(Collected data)

(* ===== verification/MqrSpec.v ===== *)
(** * The Micro QR code specification

    [C/qrencode-3.4.4/mqrspec.c]: capacities, length indicators, format
    information and frames of the four Micro QR versions M1 to M4. *)

From stdpp Require Import sorting.
From S2P Require Import Prelude Block QrSpec QrFrame.
#[local] Open Scope Z_scope.

(* @src C/qrencode-3.4.4/qrencode.h:139-139 MQRSPEC_VERSION_MAX *)
Definition MQRSPEC_VERSION_MAX : Z := 4.

(** ** Version and capacity *)

(* @src C/qrencode-3.4.4/mqrspec.c:45-48 MQRspec_Capacity *)
Record MQRspec_Capacity := MCap { mwidth : Z; mec : list Z }.

(* @src C/qrencode-3.4.4/mqrspec.c:54-60 mqrspecCapacity *)
Definition mqrspecCapacity : list MQRspec_Capacity :=
  [MCap 0 [0; 0; 0; 0];
   MCap 11 [2; 0; 0; 0];
   MCap 13 [5; 6; 0; 0];
   MCap 15 [6; 8; 0; 0];
   MCap 17 [8; 10; 14; 0]].

Definition mcapacity (version : Z) : MQRspec_Capacity :=
  entry (MCap 0 []) mqrspecCapacity version.

(* @src C/qrencode-3.4.4/mqrspec.c:62-71 MQRspec_getDataLengthBit *)
Definition MQRspec_getDataLengthBit (version : Z) (level : QRecLevel) : Z :=
  let w := mwidth (mcapacity version) - 1 in
  let ecc := entry 0 (mec (mcapacity version)) (level_code level) in
  if bool_decide (ecc = 0) then 0 else w * w - 64 - ecc * 8.

(* @src C/qrencode-3.4.4/mqrspec.c:73-76 MQRspec_getDataLength *)
Definition MQRspec_getDataLength (version : Z) (level : QRecLevel) : Z :=
  (MQRspec_getDataLengthBit version level + 4) `quot` 8.

(* @src C/qrencode-3.4.4/mqrspec.c:78-81 MQRspec_getECCLength *)
Definition MQRspec_getECCLength (version : Z) (level : QRecLevel) : Z :=
  entry 0 (mec (mcapacity version)) (level_code level).

(* @src C/qrencode-3.4.4/mqrspec.c:83-86 MQRspec_getWidth *)
Definition MQRspec_getWidth (version : Z) : Z := mwidth (mcapacity version).

(** ** Length indicator *)

(* @src C/qrencode-3.4.4/mqrspec.c:92-100 lengthTableBits *)
Definition lengthTableBits : list (list Z) :=
  [[3; 4; 5; 6]; [0; 3; 4; 5]; [0; 0; 4; 5]; [0; 0; 3; 4]].

(* @src C/qrencode-3.4.4/mqrspec.c:102-105 MQRspec_lengthIndicator *)
Definition MQRspec_lengthIndicator (mode : QRencodeMode) (version : Z) : Z :=
  entry 0 (entry [] lengthTableBits (mode_code mode)) (version - 1).

(* @src C/qrencode-3.4.4/mqrspec.c:107-119 MQRspec_maximumWords *)
Definition MQRspec_maximumWords (mode : QRencodeMode) (version : Z) : Z :=
  let bits := entry 0 (entry [] lengthTableBits (mode_code mode)) (version - 1) in
  let words := Z.shiftl 1 bits - 1 in
  if bool_decide (mode = QR_MODE_KANJI) then words * 2 else words.

(** ** Format information *)

(* @src C/qrencode-3.4.4/mqrspec.c:125-131 formatInfo *)
Definition formatInfo : list (list Z) :=
  [[0x4445; 0x55ae; 0x6793; 0x7678; 0x06de; 0x1735; 0x2508; 0x34e3];
   [0x4172; 0x5099; 0x62a4; 0x734f; 0x03e9; 0x1202; 0x203f; 0x31d4];
   [0x4e2b; 0x5fc0; 0x6dfd; 0x7c16; 0x0cb0; 0x1d5b; 0x2f66; 0x3e8d];
   [0x4b1c; 0x5af7; 0x68ca; 0x7921; 0x0987; 0x186c; 0x2a51; 0x3bba]].

(* @src C/qrencode-3.4.4/mqrspec.c:133-140 typeTable *)
Definition typeTable : list (list Z) :=
  [[-1; -1; -1]; [0; -1; -1]; [1; 2; -1]; [3; 4; -1]; [5; 6; 7]].

(* @src C/qrencode-3.4.4/mqrspec.c:142-153 MQRspec_getFormatInfo *)
Definition MQRspec_getFormatInfo (mask version : Z) (level : QRecLevel) : Z :=
  if bool_decide (mask < 0 \/ mask > 3) then 0
  else if bool_decide (version <= 0 \/ version > MQRSPEC_VERSION_MAX) then 0
  else if bool_decide (level = QR_ECLEVEL_H) then 0
  else
    let type := entry 0 (entry [] typeTable version) (level_code level) in
    if bool_decide (type < 0) then 0 else entry 0 (entry [] formatInfo mask) type.

(** ** Frame *)

(* @src C/qrencode-3.4.4/mqrspec.c:169-198 putFinderPattern *)
Definition putFinderPattern (width ox oy : Z) (frame : block) : outcome block :=
  put_pattern 7
    [0xc1; 0xc1; 0xc1; 0xc1; 0xc1; 0xc1; 0xc1;
     0xc1; 0xc0; 0xc0; 0xc0; 0xc0; 0xc0; 0xc1;
     0xc1; 0xc0; 0xc1; 0xc1; 0xc1; 0xc0; 0xc1;
     0xc1; 0xc0; 0xc1; 0xc1; 0xc1; 0xc0; 0xc1;
     0xc1; 0xc0; 0xc1; 0xc1; 0xc1; 0xc0; 0xc1;
     0xc1; 0xc0; 0xc0; 0xc0; 0xc0; 0xc0; 0xc1;
     0xc1; 0xc1; 0xc1; 0xc1; 0xc1; 0xc1; 0xc1] width (oy * width + ox) frame.

(* @src C/qrencode-3.4.4/mqrspec.c:200-238 MQRspec_createFrame *)
Definition MQRspec_createFrame (version : Z) : outcome block :=
  let width := MQRspec_getWidth version in
  let frame := calloc (width * width) in
  frame ← putFinderPattern width 0 0 frame;
  (* Separator *)
  frame ← for_ (seqZ 0 7) (fun y frame => poke (7 + y * width) 0xc0 frame) frame;
  frame ← memset (width * 7) 0xc0 8 frame;
  (* Mask format information area *)
  frame ← memset (width * 8 + 1) 0x84 8 frame;
  frame ← for_ (seqZ 0 7) (fun y frame => poke (width + 8 + y * width) 0x84 frame) frame;
  (* Timing pattern *)
  for_ (seqZ 1 (width - 8)) (fun x frame =>
    frame ← poke (8 + (x - 1)) (Z.lor 0x90 (Z.land x 1)) frame;
    poke (width * 8 + (x - 1) * width) (Z.lor 0x90 (Z.land x 1)) frame) frame.

(* @src C/qrencode-3.4.4/mqrspec.c:240-264 MQRspec_newFrame *)
Definition MQRspec_newFrame (frames : gmap Z block) (version : Z)
    : outcome (option block * gmap Z block) :=
  if bool_decide (version < 1 \/ version > MQRSPEC_VERSION_MAX) then Ret (None, frames)
  else
    match frames !! version with
    | Some frame => Ret (Some frame, frames)
    | None =>
        frame ← MQRspec_createFrame version;
        Ret (Some frame, <[version := frame]> frames)
    end.

(* @src C/qrencode-3.4.4/mqrspec.c:266-280 MQRspec_clearCache *)
Definition MQRspec_clearCache (frames : gmap Z block) : gmap Z block :=
  foldr (fun i frames => delete i frames) frames (seqZ 1 MQRSPEC_VERSION_MAX).

(** ** The four versions *)

(** A level a version supports: the ones with check words. *)
Definition mqr_level (version : Z) (level : QRecLevel) : Prop :=
  MQRspec_getECCLength version level <> 0.

#[global] Instance mqr_level_dec v l : Decision (mqr_level v l).
Proof. unfold mqr_level. apply _. Defined.

Lemma mqr_versions (P : Z -> Prop) :
  P 1 -> P 2 -> P 3 -> P 4 -> forall v, 1 <= v <= MQRSPEC_VERSION_MAX -> P v.
Proof.
  intros H1 H2 H3 H4 v Hv. unfold MQRSPEC_VERSION_MAX in Hv.
  assert (v = 1 \/ v = 2 \/ v = 3 \/ v = 4) as [-> | [-> | [-> | ->]]] by lia; done.
Qed.

(** The bits of a version: data and check words. *)
Definition mqr_bits (version : Z) (level : QRecLevel) : Z :=
  MQRspec_getDataLengthBit version level + MQRspec_getECCLength version level * 8.

(** The checks made for each version by evaluation; [(width - 1)^2 - 64] is the
    number of modules outside the function patterns. *)
Definition mqr_check (v : Z) : bool :=
  let w := MQRspec_getWidth v in
  let n := (w - 1) * (w - 1) - 64 in
  match MQRspec_createFrame v with
  | Ret frame =>
      (bsize frame =? w * w) &&
      match walk (filler_fuel w) (Z.to_nat n) frame (FrameFiller_new w true) with
      | Ret l => (Z.of_nat (length l) =? n) &&
                 zlist_eqb (merge_sort Z.le l) (data_modules_fast frame)
      | Fault _ => false
      end
  | Fault _ => false
  end.

Record mqr_facts (v : Z) (frame : block) (l : list Z) : Prop := {
  mf_frame : MQRspec_createFrame v = Ret frame;
  mf_size : bsize frame = MQRspec_getWidth v * MQRspec_getWidth v;
  mf_walk : walk (filler_fuel (MQRspec_getWidth v))
              (Z.to_nat ((MQRspec_getWidth v - 1) * (MQRspec_getWidth v - 1) - 64)) frame
              (FrameFiller_new (MQRspec_getWidth v) true) = Ret l;
  mf_length : Z.of_nat (length l) = (MQRspec_getWidth v - 1) * (MQRspec_getWidth v - 1) - 64;
  mf_perm : l ≡ₚ data_modules frame }.

Lemma mqr_facts_all v : 1 <= v <= MQRSPEC_VERSION_MAX -> exists frame l, mqr_facts v frame l.
Proof.
  intros Hv.
  assert (H : mqr_check v = true) by (revert v Hv; apply mqr_versions; by vm_compute).
  unfold mqr_check in H.
  destruct (MQRspec_createFrame v) as [frame|] eqn:Ef; [|done].
  apply andb_true_iff in H as [Hs Hw]. apply Z.eqb_eq in Hs.
  destruct (walk _ _ frame _) as [l|] eqn:El; [|done].
  apply andb_true_iff in Hw as [Hl Hp]. apply Z.eqb_eq in Hl. apply zlist_eqb_eq in Hp.
  rewrite data_modules_fast_eq in Hp by nia.
  exists frame, l. constructor; try done. rewrite <- Hp. symmetry. apply merge_sort_Permutation.
Qed.

Lemma mqr_bits_width v l :
  1 <= v <= MQRSPEC_VERSION_MAX -> mqr_level v l ->
  mqr_bits v l = (MQRspec_getWidth v - 1) * (MQRspec_getWidth v - 1) - 64.
Proof.
  unfold mqr_level, mqr_bits, MQRspec_getDataLengthBit, MQRspec_getECCLength, MQRspec_getWidth.
  intros Hv Hl. rewrite bool_decide_eq_false_2 by done. lia.
Qed.

(** In each Micro QR version the frame filler visits, for the data bits and
    the check words of any level the version supports, every module outside
    the function patterns exactly once and no other; and M1 and M3, whose data
    does not fill its last word, lack exactly four bits of it. *)
Theorem mqr_filler_visits_every_free_module v l :
  1 <= v <= MQRSPEC_VERSION_MAX -> mqr_level v l ->
  (exists frame ps, MQRspec_createFrame v = Ret frame /\
    bsize frame = MQRspec_getWidth v * MQRspec_getWidth v /\
    walk (filler_fuel (MQRspec_getWidth v)) (Z.to_nat (mqr_bits v l)) frame
      (FrameFiller_new (MQRspec_getWidth v) true) = Ret ps /\
    ps ≡ₚ filter (fun p => Z.land (cell frame p) 0x80 = 0) (seqZ 0 (bsize frame)) /\
    NoDup ps /\ Z.of_nat (length ps) = mqr_bits v l) /\
  MQRspec_getDataLength v l * 8 - MQRspec_getDataLengthBit v l =
    (if bool_decide (v = 1 \/ v = 3) then 4 else 0).
Proof.
  intros Hv Hl. split.
  - destruct (mqr_facts_all v Hv) as (frame & ps & []). exists frame, ps.
    rewrite (mqr_bits_width v l Hv Hl). split_and!; try done.
    rewrite mf_perm0. apply NoDup_filter, NoDup_seqZ.
  - revert v Hv Hl. refine (mqr_versions _ _ _ _ _);
      destruct l; unfold mqr_level; vm_compute; congruence.
Qed.

Lemma mqr_filler_visits_every_free_module_witness :
  mqr_bits 3 QR_ECLEVEL_M = 132 /\
  MQRspec_getDataLength 3 QR_ECLEVEL_M * 8 - MQRspec_getDataLengthBit 3 QR_ECLEVEL_M = 4.
Proof.
  split; [by vm_compute|].
  apply (mqr_filler_visits_every_free_module 3 QR_ECLEVEL_M);
    [unfold MQRSPEC_VERSION_MAX; lia|by unfold mqr_level].
Defined.

(** ** Format information as a code *)

(** The symbol number: one for each version and level that go together. *)
Definition symbol_number (version : Z) (level : QRecLevel) : Z :=
  entry (-1) (entry [] typeTable version) (level_code level).

Definition mqr_pairs : list (Z * QRecLevel) :=
  v ← seqZ 1 4; map (pair v) all_levels.

Definition mqr_format_ok (vl : Z * QRecLevel) (m : Z) : Prop :=
  let '(v, l) := vl in
  if bool_decide (mqr_level v l) then
    let d := Z.lor (Z.shiftl (symbol_number v l) 2) m in
    MQRspec_getFormatInfo m v l =
      Z.lxor (Z.lor (Z.shiftl d 10) (poly_rem 15 10 0x537 (Z.shiftl d 10))) 0x4445 /\
    Forall (fun vl' => Forall (fun m' =>
      (vl, m) = (vl', m') \/ ~ mqr_level vl'.1 vl'.2 \/
      7 <= weight 15 (Z.lxor (MQRspec_getFormatInfo m v l)
                             (MQRspec_getFormatInfo m' vl'.1 vl'.2)))
      (seqZ 0 4)) mqr_pairs
  else MQRspec_getFormatInfo m v l = 0.

#[local] Instance mqr_format_ok_dec vl m : Decision (mqr_format_ok vl m).
Proof. destruct vl as [v l]. unfold mqr_format_ok. destruct (bool_decide (mqr_level v l)); apply _. Defined.

Lemma mqr_pairs_in v l : 1 <= v <= MQRSPEC_VERSION_MAX -> (v, l) ∈ mqr_pairs.
Proof.
  intros Hv. unfold MQRSPEC_VERSION_MAX in Hv. unfold mqr_pairs. apply list_elem_of_bind.
  exists v. split; [|apply elem_of_seqZ; lia].
  apply list_elem_of_fmap. exists l. split; [done|]. clear Hv. destruct l; unfold all_levels; set_solver.
Qed.

Lemma mqr_format_all v l m :
  1 <= v <= MQRSPEC_VERSION_MAX -> 0 <= m < 4 -> mqr_format_ok (v, l) m.
Proof.
  intros Hv Hm.
  assert (H : Forall (fun vl => Forall (mqr_format_ok vl) (seqZ 0 4)) mqr_pairs)
    by (apply (bool_decide_unpack _); vm_compute; exact I).
  rewrite Forall_forall in H. specialize (H _ (mqr_pairs_in v l Hv)). rewrite Forall_forall in H. apply H, elem_of_seqZ. lia.
Qed.

(** The Micro QR format information is the masked BCH(15,5) code of the
    symbol number and the mask with generator 0x537 for the levels a version
    supports, two different ones differing in at least 7 of the 15 bits, and 0
    for the levels it does not. *)
Theorem mqr_format_info_bch v l m v' l' m' :
  1 <= v <= MQRSPEC_VERSION_MAX -> 1 <= v' <= MQRSPEC_VERSION_MAX ->
  0 <= m < 4 -> 0 <= m' < 4 ->
  (~ mqr_level v l -> MQRspec_getFormatInfo m v l = 0) /\
  (mqr_level v l ->
   let d := Z.lor (Z.shiftl (symbol_number v l) 2) m in
   MQRspec_getFormatInfo m v l =
     Z.lxor (Z.lor (Z.shiftl d 10) (poly_rem 15 10 0x537 (Z.shiftl d 10))) 0x4445) /\
  (mqr_level v l -> mqr_level v' l' -> (v, l, m) <> (v', l', m') ->
   7 <= weight 15 (Z.lxor (MQRspec_getFormatInfo m v l) (MQRspec_getFormatInfo m' v' l'))).
Proof.
  intros Hv Hv' Hm Hm'. pose proof (mqr_format_all v l m Hv Hm) as H.
  unfold mqr_format_ok in H. case_bool_decide as Hl; [|tauto]. destruct H as [H1 H2].
  split; [tauto|]. split; [done|]. intros _ Hl' Hne.
  rewrite Forall_forall in H2. specialize (H2 _ (mqr_pairs_in v' l' Hv')). rewrite Forall_forall in H2.
  destruct (H2 m' ltac:(apply elem_of_seqZ; lia)) as [|[|]]; [congruence|done|done].
Qed.

Lemma mqr_format_info_bch_witness :
  7 <= weight 15 (Z.lxor (MQRspec_getFormatInfo 0 1 QR_ECLEVEL_L)
                         (MQRspec_getFormatInfo 3 4 QR_ECLEVEL_Q)).
Proof.
  apply (mqr_format_info_bch 1 QR_ECLEVEL_L 0 4 QR_ECLEVEL_Q 3);
    try (unfold MQRSPEC_VERSION_MAX; lia); try (by unfold mqr_level); congruence.
Defined.

(** ** The cache of frames *)

Definition mqr_frames_ok (frames : gmap Z block) : Prop :=
  map_Forall (fun v f => MQRspec_createFrame v = Ret f) frames.

Lemma mqr_newFrame_spec frames v f :
  mqr_frames_ok frames -> 1 <= v <= MQRSPEC_VERSION_MAX -> MQRspec_createFrame v = Ret f ->
  exists frames', MQRspec_newFrame frames v = Ret (Some f, frames') /\ mqr_frames_ok frames'.
Proof.
  intros Hok Hv Hf. unfold MQRspec_newFrame. rewrite bool_decide_eq_false_2 by lia.
  destruct (frames !! v) as [g|] eqn:E.
  - pose proof (Hok v g E) as Hg. cbv beta in Hg. rewrite Hg in Hf. simplify_eq.
    by exists frames.
  - rewrite Hf. run. exists (<[v := f]> frames). split; [done|].
    by apply map_Forall_insert_2.
Qed.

▸ YOUR TASK:
Copy out the lines above exactly, beginning at the one that contains "mf_frame : MQRspec_createFrame" and ending at the one that contains "(FrameFiller_new (MQRspec_getWidth v) true) = Ret l;".

▸ TASK SOLUTION:
  mf_frame : MQRspec_createFrame v = Ret frame;
  mf_size : bsize frame = MQRspec_getWidth v * MQRspec_getWidth v;
  mf_walk : walk (filler_fuel (MQRspec_getWidth v))
              (Z.to_nat ((MQRspec_getWidth v - 1) * (MQRspec_getWidth v - 1) - 64)) frame
              (FrameFiller_new (MQRspec_getWidth v) true) = Ret l;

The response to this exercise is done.